Videoconferencing app Zoom, which surged in popularity this year, has asked a judge to throw out a potential class-action lawsuit alleging wide-ranging security and privacy lapses.

In papers filed this week with U.S. District Court Judge Lucy Koh in San Jose, Zoom argues that the users who brought the case haven't outlined any injury as a result of the alleged security and privacy practices, and therefore can't proceed with a lawsuit.

“No plaintiff alleges that Zoom jeopardized any of their own personal data through alleged sharing with a third party,” the company writes.

“Plaintiffs fail to allege facts sufficient to show cognizable harm,” Zoom adds.

Zoom's argument comes in response to a series of privacy and security lawsuits brought earlier this year by users. The complaints, initially filed separately, were later consolidated into one potential class-action that includes allegations relating to “zoombombing,” encryption and data-sharing.

As Zoom usage ballooned this year due to the COVID-19 pandemic, alleged privacy and security glitches also emerged. Most famously, trolls began “zoombombing” meetings -- breaking into other people's conferences and bombarding them with porn or offensive speech.

Other potential privacy issues first came to light in the press.

For instance, Motherboard reported in March that Zoom's iOS app was sending some data to Facebook. Soon after Motherboard published its report, Zoom updated its app to stop the data transfers.

Also, the publication The Intercept reported in April that Zoom incorrectly represented that it used “end-to-end encryption,” when it actually used “transport” encryption. (Zoom recently settled with the Federal Trade Commission over allegations relating to encryption.)

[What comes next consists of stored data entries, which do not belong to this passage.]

(* ===== verification/TestWrite.v ===== *)
(** * write-TEST.c, trace-TEST.c and pipe-TEST.c: the tests of writing, of the options
      for tracing, and of pipes *)

From Stdlib Require Import ZArith Lia String Ascii.
From stdpp Require Import base list numbers strings.
From coqutil Require Import Byte Word.LittleEndianList.
From S2P Require Import Prelude Config Kernel Layout Trace Vm Name Regset Read Write Pipe Tracer Seatest Check TestRead.
Local Open Scope string_scope.
Local Open Scope list_scope.
Local Open Scope Z_scope.
Local Open Scope c_scope.

Section Tests.
Context {K : Type} `{!KernelOps K} `{!ProcOps K} `{!CheckOps K} `{!PipeOps K} `{!Setting}.

#[local] Abbreviation M := (comp (tests K)).

(** ** write-TEST.c *)

(** What test [test] changes: its name, the call of the child with its arguments, the
    call to change it to, and the error expected. *)
Definition write_syscall_case (test : Z) : M (string * Z * list carg * Z * Z) :=
  if test =? 0 then
    let! test_call := lookup_or_fail "getpid" "don't know the syscall number of getpid()"
                        "test_write_syscall" 50 in
    cret ("getpid", test_call, [], PINK_SYSCALL_INVALID cfg, ENOSYS)
  else if test =? 1 then
    let! change_call := lookup_or_fail "openat" "don't know the syscall number of openat()"
                          "test_write_syscall" 56 in
    let! test_call := lookup_or_fail "lseek" ("don't know the syscall number of lseek()" +:+ nl)
                        "test_write_syscall" 59 in
    cret ("lseek", test_call, [CVal 0; CVal 0; CVal 0], change_call, EFAULT)
  else
    fail_verbose "invalid loop number" "test_write_syscall" 61 ;;
    cabort.

Definition test_write_syscall : M (option outcome) :=
  let! test := get_i in
  let! (test_name, test_call, args, change_call, errno_expected) := write_syscall_case test in
  message ("test_syscall_" +:+ test_name +:+ ": call:" +:+ fmt_d test_call +:+ " expected errno:" +:+
           fmt_d errno_expected +:+ " " +:+ strerror errno_expected +:+ nl) ;;
  let! pid := fork_assert in
  if pid =? 0 then plain_call (Numbered test_call) args
  else
    follow (Site (FILE "write-TEST.c") "test_write_syscall" 89) pid id id
      (at_syscall pid test_options (fun l =>
         let! (regset, l) := fill_locals pid l in
         if negb (insyscall l) then
           expect_syscall pid test_call regset ;;
           write_syscall_or_kill pid regset change_call ;;
           cret (false, set_insyscall l)
         else
           let! (rval, error) := read_retval_or_kill pid regset in
           check_retval_equal_or_kill pid rval (-1) error errno_expected ;;
           worked pid l))
      (fail_verbose ("Test for writing system call `" +:+ test_name +:+ "' failed")
         "test_write_syscall" 118).

(** The child compares the value as an [int] with what the parent writes. *)
Definition retval_child (sys_getpid change_retval change_error : Z) : M (option outcome) :=
  and_then trace_me_and_stop
    (let! retval := syscall (Numbered sys_getpid) [] in
     let! e := errno_now in
     if negb (to_int retval =? change_retval) || negb (e =? change_error)
     then
       warning (nl +:+ "child: unexpected return " +:+ fmt_d (to_int retval) +:+ " (" +:+ err_text e
                +:+ "), expected " +:+ fmt_d change_retval +:+ " (" +:+ err_text change_error +:+ ")") ;;
       cret (Some (Exited EXIT_FAILURE))
     else cret (Some (Exited EXIT_SUCCESS))).
Lemma wp_setup_options fr pid options (k k' : K) (Q : unit -> K -> Prop) :
  PINK_HAVE_SETUP cfg = true -> options_supported cfg options = true ->
  request_ok PTRACE_SETOPTIONS pid (kernel_options options) k k' -> Q tt k' ->
  wp fr k (trace_setup_or_kill pid options) Q.
Proof.
  intros Hs Ho H HQ. apply wp_bind, wp_lib. unfold pink_trace_setup.
  rewrite Hs, setup_options_spec, Ho.
  apply (lib_request PTRACE_SETOPTIONS pid (kernel_options options) k k' _ H).
  apply wp_errno. intros e. apply wp_bind, wp_print. by apply wp_ret.
Qed.

Lemma wp_trace_setup fr pid (k k' : K) (Q : unit -> K -> Prop) :
  PINK_HAVE_SETUP cfg = true -> PINK_HAVE_OPTION_SYSGOOD cfg = true ->
  request_ok PTRACE_SETOPTIONS pid PTRACE_O_TRACESYSGOOD k k' -> Q tt k' ->
  wp fr k (trace_setup_or_kill pid PINK_TRACE_OPTION_SYSGOOD) Q.
Proof.
  intros Hs Ho. apply (wp_setup_options _ _ PINK_TRACE_OPTION_SYSGOOD); [done|].
  unfold options_supported. simpl. by rewrite Ho.
Qed.

Lemma waitpid_reports n pid who st (k k' : K) e :
  0 < who -> group_reports pid who st k k' ->
  waitpid_no_intr (S n) (- pid) (CState k e) = Ret (who, Some st) (CState k' 0).
Proof.
  intros Hp H. cbn [waitpid_no_intr]. rewrite (cbind_run _ _ _ tt (CState k 0)) by done.
  assert (Hw : waitpid (- pid) (CState k 0) = Ret (who, Some st) (CState k' 0))
    by (unfold waitpid; cbn [ker]; by rewrite H).
  rewrite (cbind_run _ _ _ _ _ Hw), (cbind_run _ _ _ 0 (CState k' 0)) by done.
  by rewrite (proj2 (Z.leb_gt who 0)) by lia.
Qed.

(** What the wait prints; [errno] is as it was. *)
Lemma wait_debug fr loopcnt here pid (k k' : K) e e' o r st :
  waitpid_no_intr fuel pid (CState k e) = Ret (r, st) (CState k' e') ->
  exists o', waitpid_no_intr_debug loopcnt here pid (world fr k e o) = Ret (r, st) (world fr k' e' o').
Proof.
  intros Hw. unfold waitpid_no_intr_debug.
  assert (H1 : on_lib (waitpid_no_intr fuel pid) (world fr k e o) = Ret (r, st) (world fr k' e' o))
    by (unfold on_lib; cbn [t_lib world]; by rewrite Hw).
  rewrite (cbind_run _ _ _ _ _ H1), (cbind_run errno_now _ _ e' (world fr k' e' o)) by done.
  set (text := _ : string). set (rest := (if 0 <? r then _ else _) ;; _).
  assert (Hrest : wp fr k' (message text) (fun _ k => k = k')) by by apply wp_print.
  assert (Hif : wp fr k' (if 0 <? r
     then debug ("(status:" +:+ fmt_sharp_x (to_uint (default (indet "status") st))) ;;
          (if WIFSTOPPED (default (indet "status") st) || WIFEXITED (default (indet "status") st)
              || WIFSIGNALED (default (indet "status") st) || WIFCONTINUED (default (indet "status") st)
           then debug (status_text (default (indet "status") st)) else cret tt) ;; debug (")" +:+ nl)
     else warning ("(" +:+ err_text e' +:+ ")" +:+ nl)) (fun _ k => k = k')).
  { destruct (0 <? r); [|by apply wp_print]. apply wp_bind, wp_print, wp_bind.
    destruct (_ || _); [apply wp_print | apply wp_ret]; by apply wp_print. }
  destruct (Hrest e' o) as ([] & k1 & e1 & o1 & H2 & ->). rewrite (cbind_run _ _ _ _ _ H2).
  destruct (Hif e1 o1) as ([] & k2 & e2 & o2 & H3 & ->). unfold rest. rewrite (cbind_run _ _ _ _ _ H3).
  by exists o2.
Qed.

Zoom says in its new court papers that it “has worked tirelessly since the pandemic’s onset to keep its services operational and secure, while developing and deploying extensive privacy and security enhancements to address new challenges caused by the massive uptick in non-corporate usage.”

In addition to arguing that Zoom users didn't suffer the kind of injury that would warrant a privacy lawsuit, the company also says Section 230 of the Communications Decency Act shields it from liability for zoombombing by hackers.

That law says companies that offer interactive services aren't responsible for content posted by outside parties.

“Section 230 applies because plaintiffs’ meeting disruption claims seek to hold Zoom liable as a publisher of content supplied by the disrupters,” Zoom argues.

The Zoom users who sued are expected to respond to the company's arguments by the end of this month, and Koh is expected to hold a hearing on the matter in February.